SUPPLIED DATA »

"""

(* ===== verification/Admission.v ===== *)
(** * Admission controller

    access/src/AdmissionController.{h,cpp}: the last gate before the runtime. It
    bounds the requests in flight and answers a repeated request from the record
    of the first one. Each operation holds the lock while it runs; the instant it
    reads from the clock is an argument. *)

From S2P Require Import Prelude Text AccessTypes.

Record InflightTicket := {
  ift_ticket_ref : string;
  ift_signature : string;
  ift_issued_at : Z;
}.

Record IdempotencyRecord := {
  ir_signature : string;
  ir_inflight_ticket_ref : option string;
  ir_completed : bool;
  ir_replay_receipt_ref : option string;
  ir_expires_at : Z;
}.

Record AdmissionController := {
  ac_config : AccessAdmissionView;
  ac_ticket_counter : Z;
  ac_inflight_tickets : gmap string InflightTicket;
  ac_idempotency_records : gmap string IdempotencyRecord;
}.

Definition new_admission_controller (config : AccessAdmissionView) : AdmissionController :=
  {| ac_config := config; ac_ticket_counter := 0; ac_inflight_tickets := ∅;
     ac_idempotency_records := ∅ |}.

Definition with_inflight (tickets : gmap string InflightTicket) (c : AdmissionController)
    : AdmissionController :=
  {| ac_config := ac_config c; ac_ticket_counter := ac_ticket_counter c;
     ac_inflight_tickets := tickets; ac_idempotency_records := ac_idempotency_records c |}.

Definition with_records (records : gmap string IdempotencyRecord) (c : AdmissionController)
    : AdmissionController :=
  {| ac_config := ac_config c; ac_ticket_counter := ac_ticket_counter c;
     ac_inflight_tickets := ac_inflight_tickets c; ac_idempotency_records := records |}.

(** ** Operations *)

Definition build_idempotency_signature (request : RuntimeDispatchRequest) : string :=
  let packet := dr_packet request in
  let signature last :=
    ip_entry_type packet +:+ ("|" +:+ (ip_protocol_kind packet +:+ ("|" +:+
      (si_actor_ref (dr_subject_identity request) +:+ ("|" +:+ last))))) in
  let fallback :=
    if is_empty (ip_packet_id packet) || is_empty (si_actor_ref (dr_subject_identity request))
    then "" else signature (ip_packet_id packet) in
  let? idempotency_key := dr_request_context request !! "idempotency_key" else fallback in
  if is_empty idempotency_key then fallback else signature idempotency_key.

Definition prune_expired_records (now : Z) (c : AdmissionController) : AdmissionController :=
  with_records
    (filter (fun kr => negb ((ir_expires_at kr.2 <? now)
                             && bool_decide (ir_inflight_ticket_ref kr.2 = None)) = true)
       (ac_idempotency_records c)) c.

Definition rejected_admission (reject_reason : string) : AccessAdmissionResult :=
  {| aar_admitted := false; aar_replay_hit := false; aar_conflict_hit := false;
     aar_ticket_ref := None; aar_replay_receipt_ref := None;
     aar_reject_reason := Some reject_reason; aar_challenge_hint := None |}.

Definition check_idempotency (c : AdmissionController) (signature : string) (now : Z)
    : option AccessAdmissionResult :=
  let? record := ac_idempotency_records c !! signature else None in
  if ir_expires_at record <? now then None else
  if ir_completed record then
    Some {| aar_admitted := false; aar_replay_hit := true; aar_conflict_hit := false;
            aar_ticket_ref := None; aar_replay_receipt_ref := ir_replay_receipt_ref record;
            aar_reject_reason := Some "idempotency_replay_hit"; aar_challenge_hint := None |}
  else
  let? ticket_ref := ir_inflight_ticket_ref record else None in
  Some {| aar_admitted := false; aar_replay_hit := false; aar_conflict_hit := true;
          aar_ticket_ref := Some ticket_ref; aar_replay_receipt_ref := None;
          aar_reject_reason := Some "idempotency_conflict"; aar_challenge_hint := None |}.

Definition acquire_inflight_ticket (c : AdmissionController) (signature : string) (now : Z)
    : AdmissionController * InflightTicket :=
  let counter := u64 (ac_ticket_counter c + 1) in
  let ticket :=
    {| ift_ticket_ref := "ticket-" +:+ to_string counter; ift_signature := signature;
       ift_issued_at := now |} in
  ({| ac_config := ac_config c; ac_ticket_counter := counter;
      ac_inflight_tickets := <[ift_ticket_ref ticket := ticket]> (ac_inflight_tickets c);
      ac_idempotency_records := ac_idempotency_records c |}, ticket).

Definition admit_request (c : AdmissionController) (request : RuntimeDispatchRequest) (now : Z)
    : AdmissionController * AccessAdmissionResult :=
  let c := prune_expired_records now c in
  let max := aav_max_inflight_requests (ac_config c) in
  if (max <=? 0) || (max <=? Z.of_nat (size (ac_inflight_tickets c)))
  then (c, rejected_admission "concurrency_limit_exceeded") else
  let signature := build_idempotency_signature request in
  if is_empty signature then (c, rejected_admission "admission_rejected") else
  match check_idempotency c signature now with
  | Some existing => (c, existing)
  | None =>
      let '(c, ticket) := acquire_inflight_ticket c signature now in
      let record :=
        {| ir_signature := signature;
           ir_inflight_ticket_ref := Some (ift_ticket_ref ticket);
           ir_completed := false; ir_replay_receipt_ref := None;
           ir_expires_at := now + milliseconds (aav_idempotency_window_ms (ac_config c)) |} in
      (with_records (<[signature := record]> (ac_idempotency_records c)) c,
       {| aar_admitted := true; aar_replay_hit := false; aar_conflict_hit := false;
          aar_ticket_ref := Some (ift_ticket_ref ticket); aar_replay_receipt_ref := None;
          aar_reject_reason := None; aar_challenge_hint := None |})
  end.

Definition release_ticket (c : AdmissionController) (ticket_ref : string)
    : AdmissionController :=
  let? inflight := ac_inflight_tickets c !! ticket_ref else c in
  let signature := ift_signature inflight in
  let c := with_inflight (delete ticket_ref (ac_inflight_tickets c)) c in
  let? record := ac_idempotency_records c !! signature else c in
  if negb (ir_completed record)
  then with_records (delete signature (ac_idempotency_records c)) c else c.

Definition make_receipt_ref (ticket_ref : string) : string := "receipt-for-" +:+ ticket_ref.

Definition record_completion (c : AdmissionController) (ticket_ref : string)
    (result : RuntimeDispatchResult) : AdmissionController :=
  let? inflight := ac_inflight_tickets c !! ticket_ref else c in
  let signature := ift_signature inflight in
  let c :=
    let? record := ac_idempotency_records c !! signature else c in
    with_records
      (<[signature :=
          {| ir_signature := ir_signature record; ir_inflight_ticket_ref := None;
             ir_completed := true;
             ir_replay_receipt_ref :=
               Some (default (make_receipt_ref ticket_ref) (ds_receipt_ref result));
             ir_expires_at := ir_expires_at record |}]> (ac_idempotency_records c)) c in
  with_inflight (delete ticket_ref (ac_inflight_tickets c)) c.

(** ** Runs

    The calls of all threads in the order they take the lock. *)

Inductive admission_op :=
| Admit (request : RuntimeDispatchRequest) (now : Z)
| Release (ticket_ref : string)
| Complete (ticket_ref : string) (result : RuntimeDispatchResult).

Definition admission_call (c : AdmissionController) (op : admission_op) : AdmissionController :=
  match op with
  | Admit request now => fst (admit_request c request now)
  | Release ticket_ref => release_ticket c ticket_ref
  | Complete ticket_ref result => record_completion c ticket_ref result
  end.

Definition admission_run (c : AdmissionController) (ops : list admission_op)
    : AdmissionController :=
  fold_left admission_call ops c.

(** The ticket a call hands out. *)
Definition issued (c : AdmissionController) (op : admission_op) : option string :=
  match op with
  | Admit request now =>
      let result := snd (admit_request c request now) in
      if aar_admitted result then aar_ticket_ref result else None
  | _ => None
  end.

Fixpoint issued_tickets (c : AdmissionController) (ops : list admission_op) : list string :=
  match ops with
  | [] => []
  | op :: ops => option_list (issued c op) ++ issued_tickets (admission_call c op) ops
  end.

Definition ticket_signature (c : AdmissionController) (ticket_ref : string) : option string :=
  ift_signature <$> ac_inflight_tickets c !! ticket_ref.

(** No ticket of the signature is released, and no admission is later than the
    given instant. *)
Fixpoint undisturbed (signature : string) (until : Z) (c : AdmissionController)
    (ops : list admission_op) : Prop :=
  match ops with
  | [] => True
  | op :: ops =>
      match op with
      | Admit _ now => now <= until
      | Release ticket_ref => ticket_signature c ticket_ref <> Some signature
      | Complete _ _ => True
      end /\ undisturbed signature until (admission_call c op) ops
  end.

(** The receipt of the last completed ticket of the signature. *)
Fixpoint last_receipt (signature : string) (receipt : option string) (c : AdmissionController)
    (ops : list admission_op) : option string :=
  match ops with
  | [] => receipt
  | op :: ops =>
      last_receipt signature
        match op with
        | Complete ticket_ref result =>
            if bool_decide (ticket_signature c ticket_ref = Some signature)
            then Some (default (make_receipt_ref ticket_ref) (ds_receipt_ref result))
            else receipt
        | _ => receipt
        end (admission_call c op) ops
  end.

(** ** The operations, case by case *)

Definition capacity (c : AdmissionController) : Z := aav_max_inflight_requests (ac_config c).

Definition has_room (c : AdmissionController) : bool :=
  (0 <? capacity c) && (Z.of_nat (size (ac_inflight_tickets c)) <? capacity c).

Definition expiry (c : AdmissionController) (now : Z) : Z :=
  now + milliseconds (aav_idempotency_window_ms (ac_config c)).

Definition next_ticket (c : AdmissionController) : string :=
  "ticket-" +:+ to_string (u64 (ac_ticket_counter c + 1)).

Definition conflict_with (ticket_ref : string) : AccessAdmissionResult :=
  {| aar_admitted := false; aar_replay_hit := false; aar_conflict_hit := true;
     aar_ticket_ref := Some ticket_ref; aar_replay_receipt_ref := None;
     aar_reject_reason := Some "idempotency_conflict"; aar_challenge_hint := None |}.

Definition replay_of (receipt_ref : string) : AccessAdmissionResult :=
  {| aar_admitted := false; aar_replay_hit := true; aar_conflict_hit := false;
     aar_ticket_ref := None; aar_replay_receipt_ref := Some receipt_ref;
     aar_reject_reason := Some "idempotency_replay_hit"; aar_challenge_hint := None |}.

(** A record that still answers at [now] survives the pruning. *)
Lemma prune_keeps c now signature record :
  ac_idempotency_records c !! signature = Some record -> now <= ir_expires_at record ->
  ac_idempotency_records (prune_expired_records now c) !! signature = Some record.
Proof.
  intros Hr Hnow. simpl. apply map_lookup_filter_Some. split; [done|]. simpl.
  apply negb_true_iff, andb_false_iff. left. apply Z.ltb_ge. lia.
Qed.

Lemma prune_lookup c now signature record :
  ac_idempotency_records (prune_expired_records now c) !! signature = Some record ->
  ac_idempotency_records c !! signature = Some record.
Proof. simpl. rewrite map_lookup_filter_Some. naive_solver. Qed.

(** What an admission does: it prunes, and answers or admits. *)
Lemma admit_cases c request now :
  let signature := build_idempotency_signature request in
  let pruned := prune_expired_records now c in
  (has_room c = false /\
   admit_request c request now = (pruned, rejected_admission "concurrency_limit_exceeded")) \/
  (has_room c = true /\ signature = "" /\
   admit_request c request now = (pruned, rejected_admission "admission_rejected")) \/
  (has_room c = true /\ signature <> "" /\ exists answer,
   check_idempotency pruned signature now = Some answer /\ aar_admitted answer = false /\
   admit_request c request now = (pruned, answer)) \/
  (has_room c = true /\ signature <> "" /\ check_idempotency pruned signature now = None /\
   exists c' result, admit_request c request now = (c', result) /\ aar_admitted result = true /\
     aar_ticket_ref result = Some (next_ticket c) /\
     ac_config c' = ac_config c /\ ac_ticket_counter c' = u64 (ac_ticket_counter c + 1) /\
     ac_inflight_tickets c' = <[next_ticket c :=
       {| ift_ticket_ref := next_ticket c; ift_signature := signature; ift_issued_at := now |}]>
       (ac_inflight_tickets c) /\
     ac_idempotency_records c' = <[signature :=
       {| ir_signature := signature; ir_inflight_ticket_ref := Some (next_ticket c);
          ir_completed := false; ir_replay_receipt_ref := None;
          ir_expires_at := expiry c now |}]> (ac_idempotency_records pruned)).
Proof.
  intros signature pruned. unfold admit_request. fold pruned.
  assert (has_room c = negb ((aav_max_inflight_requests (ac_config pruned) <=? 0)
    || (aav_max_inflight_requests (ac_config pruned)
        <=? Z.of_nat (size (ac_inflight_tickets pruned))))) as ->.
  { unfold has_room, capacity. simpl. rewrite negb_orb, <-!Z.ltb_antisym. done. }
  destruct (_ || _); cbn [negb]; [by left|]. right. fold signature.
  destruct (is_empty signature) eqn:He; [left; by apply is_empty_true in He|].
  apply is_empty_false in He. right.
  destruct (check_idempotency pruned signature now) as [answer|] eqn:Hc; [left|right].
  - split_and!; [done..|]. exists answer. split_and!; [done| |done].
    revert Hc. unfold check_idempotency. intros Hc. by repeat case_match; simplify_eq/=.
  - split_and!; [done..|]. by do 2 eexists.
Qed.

"""

ABOUT THIS EXERCISE » Write out exactly the lines between the start of the entries and the line containing "reads from the clock is an argument. *)", including that line and the first one.

ANSWER TO THE EXERCISE »
(* ===== verification/Admission.v ===== *)
(** * Admission controller

    access/src/AdmissionController.{h,cpp}: the last gate before the runtime. It
    bounds the requests in flight and answers a repeated request from the record
    of the first one. Each operation holds the lock while it runs; the instant it
    reads from the clock is an argument. *)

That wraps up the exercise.